--- Provided data ---

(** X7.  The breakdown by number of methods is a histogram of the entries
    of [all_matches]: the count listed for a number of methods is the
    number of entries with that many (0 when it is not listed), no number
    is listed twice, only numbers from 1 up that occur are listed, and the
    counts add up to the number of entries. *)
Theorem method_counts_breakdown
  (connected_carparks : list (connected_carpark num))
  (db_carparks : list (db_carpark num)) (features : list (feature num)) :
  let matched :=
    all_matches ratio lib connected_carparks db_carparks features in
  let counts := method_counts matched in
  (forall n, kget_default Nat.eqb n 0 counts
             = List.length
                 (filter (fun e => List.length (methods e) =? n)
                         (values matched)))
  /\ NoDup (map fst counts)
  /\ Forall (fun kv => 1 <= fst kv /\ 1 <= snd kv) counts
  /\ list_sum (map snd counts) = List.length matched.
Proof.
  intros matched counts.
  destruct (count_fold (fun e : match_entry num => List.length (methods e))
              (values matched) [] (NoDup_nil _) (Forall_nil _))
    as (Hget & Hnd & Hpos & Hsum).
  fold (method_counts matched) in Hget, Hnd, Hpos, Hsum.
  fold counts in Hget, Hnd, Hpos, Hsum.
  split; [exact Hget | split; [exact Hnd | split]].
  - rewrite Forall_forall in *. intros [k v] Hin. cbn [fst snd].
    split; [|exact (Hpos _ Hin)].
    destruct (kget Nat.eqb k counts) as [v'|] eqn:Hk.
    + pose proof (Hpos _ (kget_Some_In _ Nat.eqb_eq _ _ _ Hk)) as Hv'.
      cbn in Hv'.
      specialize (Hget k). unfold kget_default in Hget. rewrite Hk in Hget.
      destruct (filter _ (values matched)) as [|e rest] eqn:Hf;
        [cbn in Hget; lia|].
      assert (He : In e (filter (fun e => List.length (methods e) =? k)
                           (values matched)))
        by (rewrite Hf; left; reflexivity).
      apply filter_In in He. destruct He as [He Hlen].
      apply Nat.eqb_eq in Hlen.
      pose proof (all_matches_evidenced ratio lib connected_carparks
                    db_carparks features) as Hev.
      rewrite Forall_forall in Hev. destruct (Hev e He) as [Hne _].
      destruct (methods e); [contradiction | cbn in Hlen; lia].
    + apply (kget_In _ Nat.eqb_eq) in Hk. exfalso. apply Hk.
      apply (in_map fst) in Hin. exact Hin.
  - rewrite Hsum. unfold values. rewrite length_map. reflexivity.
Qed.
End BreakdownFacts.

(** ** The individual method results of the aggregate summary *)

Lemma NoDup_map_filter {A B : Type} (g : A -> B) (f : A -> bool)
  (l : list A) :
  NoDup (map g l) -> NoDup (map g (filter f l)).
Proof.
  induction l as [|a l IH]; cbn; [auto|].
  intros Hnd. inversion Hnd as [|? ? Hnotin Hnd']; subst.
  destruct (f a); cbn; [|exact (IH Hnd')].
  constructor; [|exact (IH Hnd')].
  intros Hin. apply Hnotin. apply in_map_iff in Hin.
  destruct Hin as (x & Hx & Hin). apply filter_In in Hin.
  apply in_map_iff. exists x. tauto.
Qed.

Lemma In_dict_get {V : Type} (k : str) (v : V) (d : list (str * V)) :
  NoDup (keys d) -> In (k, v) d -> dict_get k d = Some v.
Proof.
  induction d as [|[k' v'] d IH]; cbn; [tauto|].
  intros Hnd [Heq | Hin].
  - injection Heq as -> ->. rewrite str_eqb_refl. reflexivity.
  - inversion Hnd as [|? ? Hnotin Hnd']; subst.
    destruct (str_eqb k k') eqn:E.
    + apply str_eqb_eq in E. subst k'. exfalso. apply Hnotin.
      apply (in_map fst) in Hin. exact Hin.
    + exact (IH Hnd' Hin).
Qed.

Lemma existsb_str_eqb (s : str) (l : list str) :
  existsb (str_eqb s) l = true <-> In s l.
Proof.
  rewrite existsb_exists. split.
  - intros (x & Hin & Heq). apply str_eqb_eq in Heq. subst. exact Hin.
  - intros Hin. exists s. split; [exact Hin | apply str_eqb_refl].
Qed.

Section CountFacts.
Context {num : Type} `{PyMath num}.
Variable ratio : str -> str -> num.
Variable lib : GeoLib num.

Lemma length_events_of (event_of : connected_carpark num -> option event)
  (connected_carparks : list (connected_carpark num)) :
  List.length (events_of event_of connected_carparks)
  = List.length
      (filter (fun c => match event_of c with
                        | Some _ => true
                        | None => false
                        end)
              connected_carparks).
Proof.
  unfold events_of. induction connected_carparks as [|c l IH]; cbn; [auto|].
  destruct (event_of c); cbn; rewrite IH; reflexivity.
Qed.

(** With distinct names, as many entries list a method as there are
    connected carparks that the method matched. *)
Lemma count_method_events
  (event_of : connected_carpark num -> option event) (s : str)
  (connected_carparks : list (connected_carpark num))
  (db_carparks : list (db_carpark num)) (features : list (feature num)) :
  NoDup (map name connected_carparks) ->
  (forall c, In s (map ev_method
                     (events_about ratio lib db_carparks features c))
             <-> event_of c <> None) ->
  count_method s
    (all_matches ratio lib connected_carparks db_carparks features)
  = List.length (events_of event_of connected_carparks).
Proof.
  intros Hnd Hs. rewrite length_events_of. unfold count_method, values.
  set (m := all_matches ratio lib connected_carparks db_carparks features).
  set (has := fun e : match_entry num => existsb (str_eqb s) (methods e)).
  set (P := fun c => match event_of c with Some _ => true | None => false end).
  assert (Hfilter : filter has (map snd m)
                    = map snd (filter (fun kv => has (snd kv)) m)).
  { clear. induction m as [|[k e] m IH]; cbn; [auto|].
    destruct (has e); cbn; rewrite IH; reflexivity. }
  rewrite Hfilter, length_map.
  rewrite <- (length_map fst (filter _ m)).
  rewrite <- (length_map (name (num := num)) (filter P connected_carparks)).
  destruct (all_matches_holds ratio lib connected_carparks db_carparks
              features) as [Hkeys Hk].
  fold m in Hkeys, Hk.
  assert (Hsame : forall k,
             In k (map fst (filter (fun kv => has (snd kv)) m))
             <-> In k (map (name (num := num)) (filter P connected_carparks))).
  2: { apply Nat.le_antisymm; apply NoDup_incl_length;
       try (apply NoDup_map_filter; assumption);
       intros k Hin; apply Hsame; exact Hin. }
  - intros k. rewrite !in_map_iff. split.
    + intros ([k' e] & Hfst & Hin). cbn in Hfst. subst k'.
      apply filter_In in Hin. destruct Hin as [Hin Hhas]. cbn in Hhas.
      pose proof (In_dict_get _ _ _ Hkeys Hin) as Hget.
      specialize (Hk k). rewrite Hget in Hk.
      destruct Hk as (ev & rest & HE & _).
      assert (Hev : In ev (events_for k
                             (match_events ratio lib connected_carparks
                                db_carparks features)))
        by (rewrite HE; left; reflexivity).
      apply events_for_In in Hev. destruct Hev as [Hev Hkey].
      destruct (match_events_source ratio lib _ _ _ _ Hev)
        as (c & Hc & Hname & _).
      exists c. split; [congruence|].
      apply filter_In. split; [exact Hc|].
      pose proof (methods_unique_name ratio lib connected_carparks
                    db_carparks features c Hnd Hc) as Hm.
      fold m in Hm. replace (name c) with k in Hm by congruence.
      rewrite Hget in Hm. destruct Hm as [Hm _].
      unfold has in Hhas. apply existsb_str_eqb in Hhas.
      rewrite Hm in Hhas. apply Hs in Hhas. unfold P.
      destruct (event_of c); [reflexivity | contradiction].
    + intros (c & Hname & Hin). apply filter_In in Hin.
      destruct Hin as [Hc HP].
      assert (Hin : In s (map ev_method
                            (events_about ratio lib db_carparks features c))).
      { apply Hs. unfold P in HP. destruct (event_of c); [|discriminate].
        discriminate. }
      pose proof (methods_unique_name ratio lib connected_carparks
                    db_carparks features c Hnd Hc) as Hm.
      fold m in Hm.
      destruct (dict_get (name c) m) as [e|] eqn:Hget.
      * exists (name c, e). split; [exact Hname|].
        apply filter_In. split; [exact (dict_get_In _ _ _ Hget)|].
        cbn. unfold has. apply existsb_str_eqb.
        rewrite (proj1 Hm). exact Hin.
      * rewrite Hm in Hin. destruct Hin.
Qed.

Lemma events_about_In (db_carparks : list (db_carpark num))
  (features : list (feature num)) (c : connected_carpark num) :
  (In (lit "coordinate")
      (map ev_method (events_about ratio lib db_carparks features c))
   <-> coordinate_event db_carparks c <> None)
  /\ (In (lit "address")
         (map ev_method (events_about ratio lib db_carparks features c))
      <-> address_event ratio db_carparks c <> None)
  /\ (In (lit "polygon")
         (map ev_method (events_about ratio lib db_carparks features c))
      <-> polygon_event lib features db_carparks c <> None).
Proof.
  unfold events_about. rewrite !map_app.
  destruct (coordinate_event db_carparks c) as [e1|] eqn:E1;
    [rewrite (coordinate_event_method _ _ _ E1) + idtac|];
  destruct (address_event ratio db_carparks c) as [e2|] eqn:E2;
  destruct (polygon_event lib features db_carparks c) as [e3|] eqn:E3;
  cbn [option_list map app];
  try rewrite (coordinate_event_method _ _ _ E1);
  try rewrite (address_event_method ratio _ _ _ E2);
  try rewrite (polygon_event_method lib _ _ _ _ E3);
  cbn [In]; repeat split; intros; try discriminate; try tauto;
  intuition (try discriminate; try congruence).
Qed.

---
--- Provided data ---

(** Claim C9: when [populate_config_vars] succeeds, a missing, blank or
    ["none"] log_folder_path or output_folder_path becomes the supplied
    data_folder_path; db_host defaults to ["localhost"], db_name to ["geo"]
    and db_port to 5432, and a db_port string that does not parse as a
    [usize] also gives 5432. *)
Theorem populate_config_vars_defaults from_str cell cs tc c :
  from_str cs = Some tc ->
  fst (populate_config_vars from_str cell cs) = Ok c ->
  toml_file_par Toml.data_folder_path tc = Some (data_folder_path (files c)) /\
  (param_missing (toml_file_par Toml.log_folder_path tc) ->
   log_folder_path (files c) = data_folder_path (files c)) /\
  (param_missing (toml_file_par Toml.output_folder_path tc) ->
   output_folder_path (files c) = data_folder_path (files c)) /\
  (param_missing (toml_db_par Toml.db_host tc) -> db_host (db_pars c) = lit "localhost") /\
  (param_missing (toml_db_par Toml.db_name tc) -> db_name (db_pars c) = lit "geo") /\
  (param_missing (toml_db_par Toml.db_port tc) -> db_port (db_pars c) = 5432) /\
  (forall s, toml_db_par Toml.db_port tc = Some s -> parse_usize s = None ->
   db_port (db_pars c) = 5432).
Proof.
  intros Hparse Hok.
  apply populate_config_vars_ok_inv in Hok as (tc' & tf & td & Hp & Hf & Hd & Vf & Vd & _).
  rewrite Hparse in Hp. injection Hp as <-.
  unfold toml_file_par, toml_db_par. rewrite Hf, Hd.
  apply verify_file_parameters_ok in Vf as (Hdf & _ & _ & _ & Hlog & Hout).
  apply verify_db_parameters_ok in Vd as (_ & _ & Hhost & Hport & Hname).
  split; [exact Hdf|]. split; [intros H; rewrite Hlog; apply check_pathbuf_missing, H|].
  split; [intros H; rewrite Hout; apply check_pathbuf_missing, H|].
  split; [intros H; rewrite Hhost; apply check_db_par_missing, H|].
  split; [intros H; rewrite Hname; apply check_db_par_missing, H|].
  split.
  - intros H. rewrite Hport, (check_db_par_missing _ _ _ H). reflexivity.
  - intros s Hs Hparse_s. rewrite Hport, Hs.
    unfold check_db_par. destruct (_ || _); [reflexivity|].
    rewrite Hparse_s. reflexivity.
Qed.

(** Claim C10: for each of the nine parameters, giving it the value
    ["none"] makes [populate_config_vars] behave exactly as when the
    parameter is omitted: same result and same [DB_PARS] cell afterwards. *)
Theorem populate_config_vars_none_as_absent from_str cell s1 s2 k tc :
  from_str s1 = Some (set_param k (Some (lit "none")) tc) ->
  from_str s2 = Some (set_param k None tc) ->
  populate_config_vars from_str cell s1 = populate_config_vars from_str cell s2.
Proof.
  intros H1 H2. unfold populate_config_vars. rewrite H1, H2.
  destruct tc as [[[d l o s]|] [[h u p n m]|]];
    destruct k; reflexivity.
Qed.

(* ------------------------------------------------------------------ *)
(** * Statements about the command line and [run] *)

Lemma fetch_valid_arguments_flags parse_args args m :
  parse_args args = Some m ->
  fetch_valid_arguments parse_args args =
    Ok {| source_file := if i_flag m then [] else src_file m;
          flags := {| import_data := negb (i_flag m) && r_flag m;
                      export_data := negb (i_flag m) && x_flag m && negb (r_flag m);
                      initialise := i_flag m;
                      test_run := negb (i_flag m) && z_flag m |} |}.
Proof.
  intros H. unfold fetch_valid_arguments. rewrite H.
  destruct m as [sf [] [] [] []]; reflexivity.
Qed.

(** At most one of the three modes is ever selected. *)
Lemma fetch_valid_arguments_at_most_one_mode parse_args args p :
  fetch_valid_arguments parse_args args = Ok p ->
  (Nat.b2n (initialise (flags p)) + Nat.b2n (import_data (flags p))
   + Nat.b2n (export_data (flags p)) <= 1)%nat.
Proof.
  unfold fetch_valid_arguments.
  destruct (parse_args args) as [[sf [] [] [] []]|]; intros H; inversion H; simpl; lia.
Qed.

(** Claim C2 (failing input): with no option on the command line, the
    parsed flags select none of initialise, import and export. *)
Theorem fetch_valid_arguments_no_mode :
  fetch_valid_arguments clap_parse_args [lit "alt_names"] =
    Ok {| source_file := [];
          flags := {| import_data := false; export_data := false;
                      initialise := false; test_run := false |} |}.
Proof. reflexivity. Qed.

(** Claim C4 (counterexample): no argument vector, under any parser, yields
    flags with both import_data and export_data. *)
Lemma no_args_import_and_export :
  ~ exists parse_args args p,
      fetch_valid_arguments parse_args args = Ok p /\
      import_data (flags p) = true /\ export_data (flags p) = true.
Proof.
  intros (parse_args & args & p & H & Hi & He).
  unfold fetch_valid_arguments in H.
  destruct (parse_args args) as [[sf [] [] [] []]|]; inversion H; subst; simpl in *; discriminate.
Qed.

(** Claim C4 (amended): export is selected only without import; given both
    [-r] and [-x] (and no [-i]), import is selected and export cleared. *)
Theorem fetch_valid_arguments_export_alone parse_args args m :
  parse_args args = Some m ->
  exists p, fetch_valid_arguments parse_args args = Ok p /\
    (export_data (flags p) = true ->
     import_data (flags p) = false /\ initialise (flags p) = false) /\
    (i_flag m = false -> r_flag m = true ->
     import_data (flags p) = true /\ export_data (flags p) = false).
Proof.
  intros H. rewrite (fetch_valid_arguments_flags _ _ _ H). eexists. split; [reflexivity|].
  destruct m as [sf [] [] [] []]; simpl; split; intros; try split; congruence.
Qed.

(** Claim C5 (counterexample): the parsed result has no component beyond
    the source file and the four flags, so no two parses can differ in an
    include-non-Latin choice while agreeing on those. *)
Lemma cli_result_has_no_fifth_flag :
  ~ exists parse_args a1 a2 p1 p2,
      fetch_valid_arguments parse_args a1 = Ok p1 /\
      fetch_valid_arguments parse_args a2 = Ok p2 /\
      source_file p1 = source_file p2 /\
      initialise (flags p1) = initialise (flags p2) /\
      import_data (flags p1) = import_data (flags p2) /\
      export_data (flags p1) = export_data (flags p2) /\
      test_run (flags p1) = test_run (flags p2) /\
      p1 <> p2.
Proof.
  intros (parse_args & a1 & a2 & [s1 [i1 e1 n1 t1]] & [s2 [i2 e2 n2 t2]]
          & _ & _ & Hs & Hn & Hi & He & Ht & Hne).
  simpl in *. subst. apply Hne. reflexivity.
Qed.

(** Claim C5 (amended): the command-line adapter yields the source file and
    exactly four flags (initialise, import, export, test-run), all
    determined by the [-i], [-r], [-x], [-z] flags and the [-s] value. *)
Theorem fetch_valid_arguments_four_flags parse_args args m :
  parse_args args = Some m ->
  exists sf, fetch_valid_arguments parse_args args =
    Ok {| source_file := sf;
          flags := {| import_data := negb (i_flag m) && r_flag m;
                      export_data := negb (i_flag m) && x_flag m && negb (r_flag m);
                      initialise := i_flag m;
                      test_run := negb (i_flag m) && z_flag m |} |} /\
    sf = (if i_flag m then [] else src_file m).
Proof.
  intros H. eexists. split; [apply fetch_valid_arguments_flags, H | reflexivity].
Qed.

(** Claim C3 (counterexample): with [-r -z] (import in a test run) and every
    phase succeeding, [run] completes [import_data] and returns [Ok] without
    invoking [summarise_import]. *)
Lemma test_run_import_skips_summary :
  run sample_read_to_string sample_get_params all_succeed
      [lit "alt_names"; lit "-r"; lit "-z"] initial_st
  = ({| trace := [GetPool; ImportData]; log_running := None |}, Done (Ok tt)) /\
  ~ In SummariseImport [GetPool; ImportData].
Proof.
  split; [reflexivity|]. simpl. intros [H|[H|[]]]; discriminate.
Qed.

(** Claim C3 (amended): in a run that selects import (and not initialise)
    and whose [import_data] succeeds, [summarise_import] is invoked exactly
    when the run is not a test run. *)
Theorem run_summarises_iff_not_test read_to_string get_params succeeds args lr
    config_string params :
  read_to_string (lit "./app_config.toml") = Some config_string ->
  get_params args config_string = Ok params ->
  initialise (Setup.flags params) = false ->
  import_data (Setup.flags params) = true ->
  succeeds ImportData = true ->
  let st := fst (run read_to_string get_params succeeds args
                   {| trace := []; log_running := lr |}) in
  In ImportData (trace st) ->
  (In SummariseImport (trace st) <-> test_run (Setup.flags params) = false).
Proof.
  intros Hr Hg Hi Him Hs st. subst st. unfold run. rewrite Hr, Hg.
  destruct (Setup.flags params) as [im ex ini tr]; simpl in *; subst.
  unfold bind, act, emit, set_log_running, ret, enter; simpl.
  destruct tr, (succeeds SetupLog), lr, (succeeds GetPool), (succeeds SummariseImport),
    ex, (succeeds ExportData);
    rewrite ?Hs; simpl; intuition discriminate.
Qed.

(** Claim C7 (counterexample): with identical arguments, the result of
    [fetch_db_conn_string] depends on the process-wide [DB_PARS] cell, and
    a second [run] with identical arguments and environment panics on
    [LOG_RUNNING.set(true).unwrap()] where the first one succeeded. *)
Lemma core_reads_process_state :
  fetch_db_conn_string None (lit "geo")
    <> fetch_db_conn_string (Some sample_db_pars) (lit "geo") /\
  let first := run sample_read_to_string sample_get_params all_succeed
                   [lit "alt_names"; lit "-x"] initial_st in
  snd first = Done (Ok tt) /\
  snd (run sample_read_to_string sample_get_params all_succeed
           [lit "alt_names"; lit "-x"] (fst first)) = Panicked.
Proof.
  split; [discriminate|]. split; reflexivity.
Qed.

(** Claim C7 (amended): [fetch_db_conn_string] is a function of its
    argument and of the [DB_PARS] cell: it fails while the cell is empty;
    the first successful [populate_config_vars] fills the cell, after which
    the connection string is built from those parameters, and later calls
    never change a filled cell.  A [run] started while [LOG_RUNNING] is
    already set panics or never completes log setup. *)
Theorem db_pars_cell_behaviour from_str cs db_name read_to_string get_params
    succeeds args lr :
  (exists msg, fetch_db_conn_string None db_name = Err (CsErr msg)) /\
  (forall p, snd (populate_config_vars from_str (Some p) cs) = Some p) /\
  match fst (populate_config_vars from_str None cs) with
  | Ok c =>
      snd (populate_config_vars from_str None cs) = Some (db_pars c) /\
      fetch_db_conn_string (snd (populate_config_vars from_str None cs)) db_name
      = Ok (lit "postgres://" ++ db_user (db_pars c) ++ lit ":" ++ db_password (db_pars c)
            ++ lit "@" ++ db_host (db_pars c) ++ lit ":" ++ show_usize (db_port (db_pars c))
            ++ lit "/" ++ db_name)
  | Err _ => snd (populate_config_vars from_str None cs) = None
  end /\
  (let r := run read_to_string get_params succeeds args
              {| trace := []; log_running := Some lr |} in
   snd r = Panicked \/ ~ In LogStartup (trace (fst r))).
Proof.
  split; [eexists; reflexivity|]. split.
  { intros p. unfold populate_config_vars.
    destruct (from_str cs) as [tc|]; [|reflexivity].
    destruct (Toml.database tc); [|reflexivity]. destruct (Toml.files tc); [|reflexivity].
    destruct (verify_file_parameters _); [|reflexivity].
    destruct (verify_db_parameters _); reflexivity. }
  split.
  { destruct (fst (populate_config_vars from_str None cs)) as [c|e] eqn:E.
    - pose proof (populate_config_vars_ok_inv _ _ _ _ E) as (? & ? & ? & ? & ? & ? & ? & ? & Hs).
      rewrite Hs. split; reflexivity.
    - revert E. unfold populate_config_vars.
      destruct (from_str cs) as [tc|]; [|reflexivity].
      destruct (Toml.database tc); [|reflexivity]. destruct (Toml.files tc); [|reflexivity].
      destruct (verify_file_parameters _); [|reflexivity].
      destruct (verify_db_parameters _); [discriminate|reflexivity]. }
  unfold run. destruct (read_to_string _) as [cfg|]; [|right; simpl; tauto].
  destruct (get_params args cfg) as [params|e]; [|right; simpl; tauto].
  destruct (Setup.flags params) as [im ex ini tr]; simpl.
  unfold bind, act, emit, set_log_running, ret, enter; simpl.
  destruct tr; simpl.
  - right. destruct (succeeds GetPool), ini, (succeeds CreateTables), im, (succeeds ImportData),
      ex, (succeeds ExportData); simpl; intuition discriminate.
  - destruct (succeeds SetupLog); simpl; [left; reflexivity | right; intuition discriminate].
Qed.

---

What is required - Within the material above, the line with "(** Claim C4 (counterexample): no" opens the range and the line with "destruct m as [sf [] [] [] []]; simpl;" closes it; reproduce that range word for word.

Result of this task -
(** Claim C4 (counterexample): no argument vector, under any parser, yields
    flags with both import_data and export_data. *)
Lemma no_args_import_and_export :
  ~ exists parse_args args p,
      fetch_valid_arguments parse_args args = Ok p /\
      import_data (flags p) = true /\ export_data (flags p) = true.
Proof.
  intros (parse_args & args & p & H & Hi & He).
  unfold fetch_valid_arguments in H.
  destruct (parse_args args) as [[sf [] [] [] []]|]; inversion H; subst; simpl in *; discriminate.
Qed.

(** Claim C4 (amended): export is selected only without import; given both
    [-r] and [-x] (and no [-i]), import is selected and export cleared. *)
Theorem fetch_valid_arguments_export_alone parse_args args m :
  parse_args args = Some m ->
  exists p, fetch_valid_arguments parse_args args = Ok p /\
    (export_data (flags p) = true ->
     import_data (flags p) = false /\ initialise (flags p) = false) /\
    (i_flag m = false -> r_flag m = true ->
     import_data (flags p) = true /\ export_data (flags p) = false).
Proof.
  intros H. rewrite (fetch_valid_arguments_flags _ _ _ H). eexists. split; [reflexivity|].
  destruct m as [sf [] [] [] []]; simpl; split; intros; try split; congruence.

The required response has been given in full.